▶ Your task
In the listing below, the lines from the first through the one with "From Stdlib Require Export SpecFloat." are to be copied word for word.

====

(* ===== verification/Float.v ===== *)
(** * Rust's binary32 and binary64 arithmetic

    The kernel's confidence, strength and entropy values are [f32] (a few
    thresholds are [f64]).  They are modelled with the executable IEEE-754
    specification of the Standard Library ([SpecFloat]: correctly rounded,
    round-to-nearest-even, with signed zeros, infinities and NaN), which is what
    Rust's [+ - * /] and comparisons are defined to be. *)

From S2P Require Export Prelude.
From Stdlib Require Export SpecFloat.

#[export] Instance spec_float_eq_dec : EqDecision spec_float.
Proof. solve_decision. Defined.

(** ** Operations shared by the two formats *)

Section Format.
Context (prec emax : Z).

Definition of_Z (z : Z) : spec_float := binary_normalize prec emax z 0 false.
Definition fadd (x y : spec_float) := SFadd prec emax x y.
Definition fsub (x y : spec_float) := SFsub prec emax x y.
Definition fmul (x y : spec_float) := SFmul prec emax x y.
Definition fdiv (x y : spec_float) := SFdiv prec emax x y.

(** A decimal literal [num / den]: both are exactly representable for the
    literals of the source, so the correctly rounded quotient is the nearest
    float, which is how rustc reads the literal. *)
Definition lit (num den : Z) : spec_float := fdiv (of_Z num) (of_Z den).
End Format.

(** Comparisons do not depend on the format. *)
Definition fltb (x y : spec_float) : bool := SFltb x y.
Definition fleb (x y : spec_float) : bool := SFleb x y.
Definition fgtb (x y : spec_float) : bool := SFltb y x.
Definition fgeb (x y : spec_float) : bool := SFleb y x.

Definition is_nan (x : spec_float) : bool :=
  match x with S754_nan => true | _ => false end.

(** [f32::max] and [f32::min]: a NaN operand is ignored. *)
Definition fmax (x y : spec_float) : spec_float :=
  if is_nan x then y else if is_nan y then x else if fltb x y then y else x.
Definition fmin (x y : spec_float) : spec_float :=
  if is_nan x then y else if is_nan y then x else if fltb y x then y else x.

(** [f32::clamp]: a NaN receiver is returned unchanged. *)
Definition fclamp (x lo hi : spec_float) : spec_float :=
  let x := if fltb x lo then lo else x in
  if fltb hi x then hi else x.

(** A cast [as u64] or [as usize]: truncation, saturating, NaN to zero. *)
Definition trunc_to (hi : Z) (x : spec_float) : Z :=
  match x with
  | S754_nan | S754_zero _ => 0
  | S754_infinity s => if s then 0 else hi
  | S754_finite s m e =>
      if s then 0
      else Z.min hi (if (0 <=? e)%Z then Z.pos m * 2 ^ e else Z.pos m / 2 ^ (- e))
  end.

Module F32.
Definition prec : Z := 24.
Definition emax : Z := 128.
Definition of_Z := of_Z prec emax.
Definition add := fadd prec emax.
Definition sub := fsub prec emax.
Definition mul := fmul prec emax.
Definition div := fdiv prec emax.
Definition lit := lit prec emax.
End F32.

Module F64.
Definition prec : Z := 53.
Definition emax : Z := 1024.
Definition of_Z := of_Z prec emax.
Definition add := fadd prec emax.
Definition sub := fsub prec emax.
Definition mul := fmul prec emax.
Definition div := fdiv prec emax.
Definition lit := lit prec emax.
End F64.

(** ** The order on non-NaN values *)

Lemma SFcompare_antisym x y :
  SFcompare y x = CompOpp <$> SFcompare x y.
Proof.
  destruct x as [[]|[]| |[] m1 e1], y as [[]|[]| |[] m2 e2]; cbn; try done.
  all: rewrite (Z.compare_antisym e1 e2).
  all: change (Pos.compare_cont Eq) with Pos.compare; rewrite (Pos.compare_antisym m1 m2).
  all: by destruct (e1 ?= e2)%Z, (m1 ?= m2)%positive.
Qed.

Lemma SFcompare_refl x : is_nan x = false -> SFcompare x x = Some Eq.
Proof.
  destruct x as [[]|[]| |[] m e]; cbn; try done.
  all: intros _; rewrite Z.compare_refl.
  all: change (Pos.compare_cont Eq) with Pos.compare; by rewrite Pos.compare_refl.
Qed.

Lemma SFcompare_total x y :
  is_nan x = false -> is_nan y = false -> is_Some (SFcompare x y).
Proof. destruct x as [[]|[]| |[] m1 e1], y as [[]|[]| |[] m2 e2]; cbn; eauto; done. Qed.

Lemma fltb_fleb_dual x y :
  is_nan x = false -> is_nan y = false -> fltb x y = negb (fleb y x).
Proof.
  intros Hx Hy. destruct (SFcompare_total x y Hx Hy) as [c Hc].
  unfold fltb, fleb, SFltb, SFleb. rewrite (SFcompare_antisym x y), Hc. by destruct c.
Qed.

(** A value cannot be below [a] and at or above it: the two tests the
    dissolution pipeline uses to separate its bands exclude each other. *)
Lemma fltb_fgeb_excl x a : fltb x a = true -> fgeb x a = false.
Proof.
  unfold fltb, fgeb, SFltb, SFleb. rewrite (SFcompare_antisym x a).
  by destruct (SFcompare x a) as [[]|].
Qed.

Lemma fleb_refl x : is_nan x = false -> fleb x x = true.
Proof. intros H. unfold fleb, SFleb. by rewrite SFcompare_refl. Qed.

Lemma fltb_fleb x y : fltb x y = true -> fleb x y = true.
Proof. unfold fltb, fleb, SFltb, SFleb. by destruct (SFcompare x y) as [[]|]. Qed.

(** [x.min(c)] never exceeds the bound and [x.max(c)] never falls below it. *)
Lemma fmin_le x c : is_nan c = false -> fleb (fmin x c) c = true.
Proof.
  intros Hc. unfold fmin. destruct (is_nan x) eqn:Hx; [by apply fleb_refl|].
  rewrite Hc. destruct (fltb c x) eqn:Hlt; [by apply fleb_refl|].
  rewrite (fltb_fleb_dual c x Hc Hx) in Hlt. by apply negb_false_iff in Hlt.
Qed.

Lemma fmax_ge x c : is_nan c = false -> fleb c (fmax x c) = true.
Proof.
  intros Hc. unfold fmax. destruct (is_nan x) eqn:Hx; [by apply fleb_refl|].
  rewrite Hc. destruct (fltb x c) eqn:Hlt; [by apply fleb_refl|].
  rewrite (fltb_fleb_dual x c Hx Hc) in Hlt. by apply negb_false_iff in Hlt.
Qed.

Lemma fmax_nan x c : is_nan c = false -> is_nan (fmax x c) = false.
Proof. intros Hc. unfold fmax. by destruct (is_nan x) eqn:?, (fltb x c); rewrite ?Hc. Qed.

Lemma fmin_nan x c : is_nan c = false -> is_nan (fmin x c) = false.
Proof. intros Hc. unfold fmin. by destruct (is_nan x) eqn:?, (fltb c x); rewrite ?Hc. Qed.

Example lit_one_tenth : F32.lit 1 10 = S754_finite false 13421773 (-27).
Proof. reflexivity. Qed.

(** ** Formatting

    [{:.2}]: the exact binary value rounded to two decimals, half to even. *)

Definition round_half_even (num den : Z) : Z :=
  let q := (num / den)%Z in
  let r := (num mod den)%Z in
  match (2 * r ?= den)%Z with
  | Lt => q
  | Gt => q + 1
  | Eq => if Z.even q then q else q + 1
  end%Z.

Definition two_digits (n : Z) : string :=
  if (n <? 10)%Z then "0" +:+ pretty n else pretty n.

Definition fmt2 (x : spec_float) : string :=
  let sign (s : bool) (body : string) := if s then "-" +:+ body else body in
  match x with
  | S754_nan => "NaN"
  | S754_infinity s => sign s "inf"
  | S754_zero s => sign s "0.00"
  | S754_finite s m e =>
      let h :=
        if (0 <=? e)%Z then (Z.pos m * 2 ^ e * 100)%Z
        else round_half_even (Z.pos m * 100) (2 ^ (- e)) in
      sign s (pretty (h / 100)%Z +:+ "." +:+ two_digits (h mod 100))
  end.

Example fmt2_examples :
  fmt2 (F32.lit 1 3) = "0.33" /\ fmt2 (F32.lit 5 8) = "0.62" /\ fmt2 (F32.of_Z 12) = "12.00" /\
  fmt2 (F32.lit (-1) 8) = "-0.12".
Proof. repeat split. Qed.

====

▶ Result for this task
(* ===== verification/Float.v ===== *)
(** * Rust's binary32 and binary64 arithmetic

    The kernel's confidence, strength and entropy values are [f32] (a few
    thresholds are [f64]).  They are modelled with the executable IEEE-754
    specification of the Standard Library ([SpecFloat]: correctly rounded,
    round-to-nearest-even, with signed zeros, infinities and NaN), which is what
    Rust's [+ - * /] and comparisons are defined to be. *)

From S2P Require Export Prelude.
From Stdlib Require Export SpecFloat.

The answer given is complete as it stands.